Familial partial lipodystrophy (FPLD) results from coding sequence mutations either in LMNA, encoding nuclear lamin A/C, or in PPARG, encoding peroxisome proliferator-activated receptor γ (PPARγ). The LMNA form is called FPLD2 (MIM 151660), and the PPARG form is called FPLD3 (MIM 604367). We now report a 21-yr-old female with FPLD and no coding sequence mutations in either LMNA or PPARG. She was heterozygous for a novel A>G mutation at position −14 of intron B upstream of PPARG exon 1 within the promoter of the PPARγ4 isoform. Her less severely affected father, who had features of the metabolic syndrome and a paucity of limb and gluteal fat, was also heterozygous for −14A>G. This mutation was absent among 600 alleles from normal Caucasians.

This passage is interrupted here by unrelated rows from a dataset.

Definition attempt (a : Attempt) : Tried :=
  match a with
  | Failed e => Again (EWrap "failed to fetch OIDC configuration: " e)
  | Response status body =>
      if bool_decide (status = 500 ∨ status = 502 ∨ status = 503 ∨ status = 504)%Z then Again (unexpected_status status)
      else if (status =? 200)%Z then
        match body with
        | inl e => Unrecoverable (EWrap "error decoding OpenID provider config: " e)
        | inr cfg => Done cfg
        end
      else Unrecoverable (unexpected_status status)
  end.

Section discovery.
(** The error of [retry.Do] for the errors of the attempts, the error of a context that is done, and [url.Parse]
    followed by [String]. *)
Context (retry_error : list error → error) (context_error : error) (parse_url : string → error + string).

(** [retry.Do]: at most [n] attempts.  The attempts end when the context is done. *)
Fixpoint retry_do (n : nat) (attempts : list Attempt) (log : list error) : error + option oidcProviderConfig :=
  match n, attempts with
  | O, _ => inl (retry_error log)
  | S _, [] => inl (retry_error (log ++ [context_error]))
  | S n, a :: attempts =>
      match attempt a with
      | Done cfg => inr cfg
      | Unrecoverable e => inl (retry_error (log ++ [e]))
      | Again e => retry_do n attempts (log ++ [e])
      end
  end.

Definition discover (attempts : list Attempt) : error + option oidcProviderConfig := retry_do 5 attempts [].

Definition oidcDiscoveryURL (issuerURI : string) : error + string :=
  match parse_url (issuerURI +:+ wellKnownOpenIDConfPath) with
  | inl e => inl (EWrap "error parsing discovery URL: " e)
  | inr u => inr u
  end.

(** ** The discoverer *)

(** The refresh loop: between passes; after reading the live issuers; after reading the cache; while issuers are
    discovered again. *)
Inductive Loop :=
| Idle
| Live (live : gset string)
| Scanned (pruned expired : list string)
| Working (todo : list string) (changed : bool).

(** Readers are transforms, by number.  A reader that missed the cache enters the group of its issuer; [flights] holds
    the readers that wait for the discovery of an issuer.  [seen] is what a reader read last, [dirty] the
    readers to recompute. *)
Record State := mkState {
  o_retry : Z;
  o_refresh : Z;
  o_now : Z;
  o_cache : gmap string oidcDiscoveryResult;
  o_missed : gmap nat string;
  o_flights : gmap string (list nat);
  o_loop : Loop;
  o_cancelled : bool;
  o_seen : gmap nat (string * oidcDiscoveryResult);
  o_dirty : gset nat }.

Definition with_cache c (s : State) : State :=
  mkState (o_retry s) (o_refresh s) (o_now s) c (o_missed s) (o_flights s) (o_loop s) (o_cancelled s) (o_seen s) (o_dirty s).
Definition with_loop l (s : State) : State :=
  mkState (o_retry s) (o_refresh s) (o_now s) (o_cache s) (o_missed s) (o_flights s) l (o_cancelled s) (o_seen s) (o_dirty s).
Definition with_missed m (s : State) : State :=
  mkState (o_retry s) (o_refresh s) (o_now s) (o_cache s) m (o_flights s) (o_loop s) (o_cancelled s) (o_seen s) (o_dirty s).
Definition with_flights f (s : State) : State :=
  mkState (o_retry s) (o_refresh s) (o_now s) (o_cache s) (o_missed s) f (o_loop s) (o_cancelled s) (o_seen s) (o_dirty s).

(** [newOIDCProviderConfigDiscoverer]. *)
Definition newOIDCProviderConfigDiscoverer (now : Z) : State :=
  mkState defaultOIDCFailureRetryInterval defaultOIDCCacheRefreshInterval now ∅ ∅ ∅ Idle false ∅ ∅.

(** [newResult]. *)
Definition retry_ttl (retry refresh failures : Z) : Z :=
  let shift := Z.min (failures - 1) 16 in
  let ttl := if (0 <? shift)%Z then int64 (Z.shiftl retry shift) else retry in
  if (refresh <? ttl)%Z then refresh else ttl.

Definition newResult (s : State) (outcome : error + option oidcProviderConfig) (priorFailures : Z) : oidcDiscoveryResult :=
  match outcome with
  | inr cfg => mkResult cfg None (o_now s + o_refresh s) 0
  | inl e =>
      let failures := (priorFailures + 1)%Z in
      mkResult None (Some e) (o_now s + retry_ttl (o_retry s) (o_refresh s) failures) failures
  end.

(** ** Readers *)

(** A reader observes a result; it is up to date then. *)
Definition observe (i : string) (r : oidcDiscoveryResult) (c : nat) (s : State) : State :=
  mkState (o_retry s) (o_refresh s) (o_now s) (o_cache s) (o_missed s) (o_flights s) (o_loop s) (o_cancelled s)
    (<[c := (i, r)]> (o_seen s)) (o_dirty s ∖ {[c]}).

(** [get], up to the group: the cache, the URL. *)
Definition get_load (c : nat) (i : string) (s : State) : State :=
  match o_cache s !! i with
  | Some r => observe i r c s
  | None =>
      match oidcDiscoveryURL i with
      | inl _ => s
      | inr _ => with_missed (<[c := i]> (o_missed s)) s
      end
  end.

(** The group of an issuer: a reader joins the discovery that is under way, or starts one unless the
    issuer was cached in between. *)
Definition get_enter (c : nat) (s : State) : option State :=
  i ← o_missed s !! c;
  let s := with_missed (delete c (o_missed s)) s in
  match o_flights s !! i with
  | Some waiting => Some (with_flights (<[i := waiting ++ [c]]> (o_flights s)) s)
  | None =>
      match o_cache s !! i with
      | Some r => Some (observe i r c s)
      | None => Some (with_flights (<[i := [c]]> (o_flights s)) s)
      end
  end.

(** The discovery ends: its result is cached and everyone who waits gets it. *)
Definition get_land (i : string) (attempts : list Attempt) (s : State) : option State :=
  waiting ← o_flights s !! i;
  let result := newResult s (discover attempts) 0 in
  Some (foldr (observe i result) (with_flights (delete i (o_flights s)) (with_cache (<[i := result]> (o_cache s)) s)) waiting).

(** ** The refresh loop *)

(** [rediscover]: the cache after it, and whether the outcome differs. *)
Definition rediscover (i : string) (attempts : list Attempt) (s : State) : State * bool :=
  match oidcDiscoveryURL i with
  | inl _ => (s, false)
  | inr _ =>
      let outcome := discover attempts in
      if bool_decide (is_Some (match outcome with inl e => Some e | inr _ => None end)) && o_cancelled s then (s, false)
      else
        match o_cache s !! i with
        | None => (s, false)
        | Some prev =>
            let next := newResult s outcome (dr_failures prev) in
            let next := match outcome, dr_err prev with
                        | inl _, None => mkResult (dr_cfg prev) None (dr_expiry next) (dr_failures next)
                        | _, _ => next
                        end in
            (with_cache (<[i := next]> (o_cache s)) s, negb (sameOutcome prev next))
        end
  end.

A minimal promoter sequence bearing the mutation had significantly reduced promoter activity when used to drive reporter expression in in vitro expression in two cell lines, compared with the wild-type sequence. This is the first report of a human mutation in the promoter of a PPARγ isoform. Because the mutation affects PPARγ4 expression and is associated with FPLD, this implies that PPARγ4 might be important for fat depot distribution and metabolism in vivo.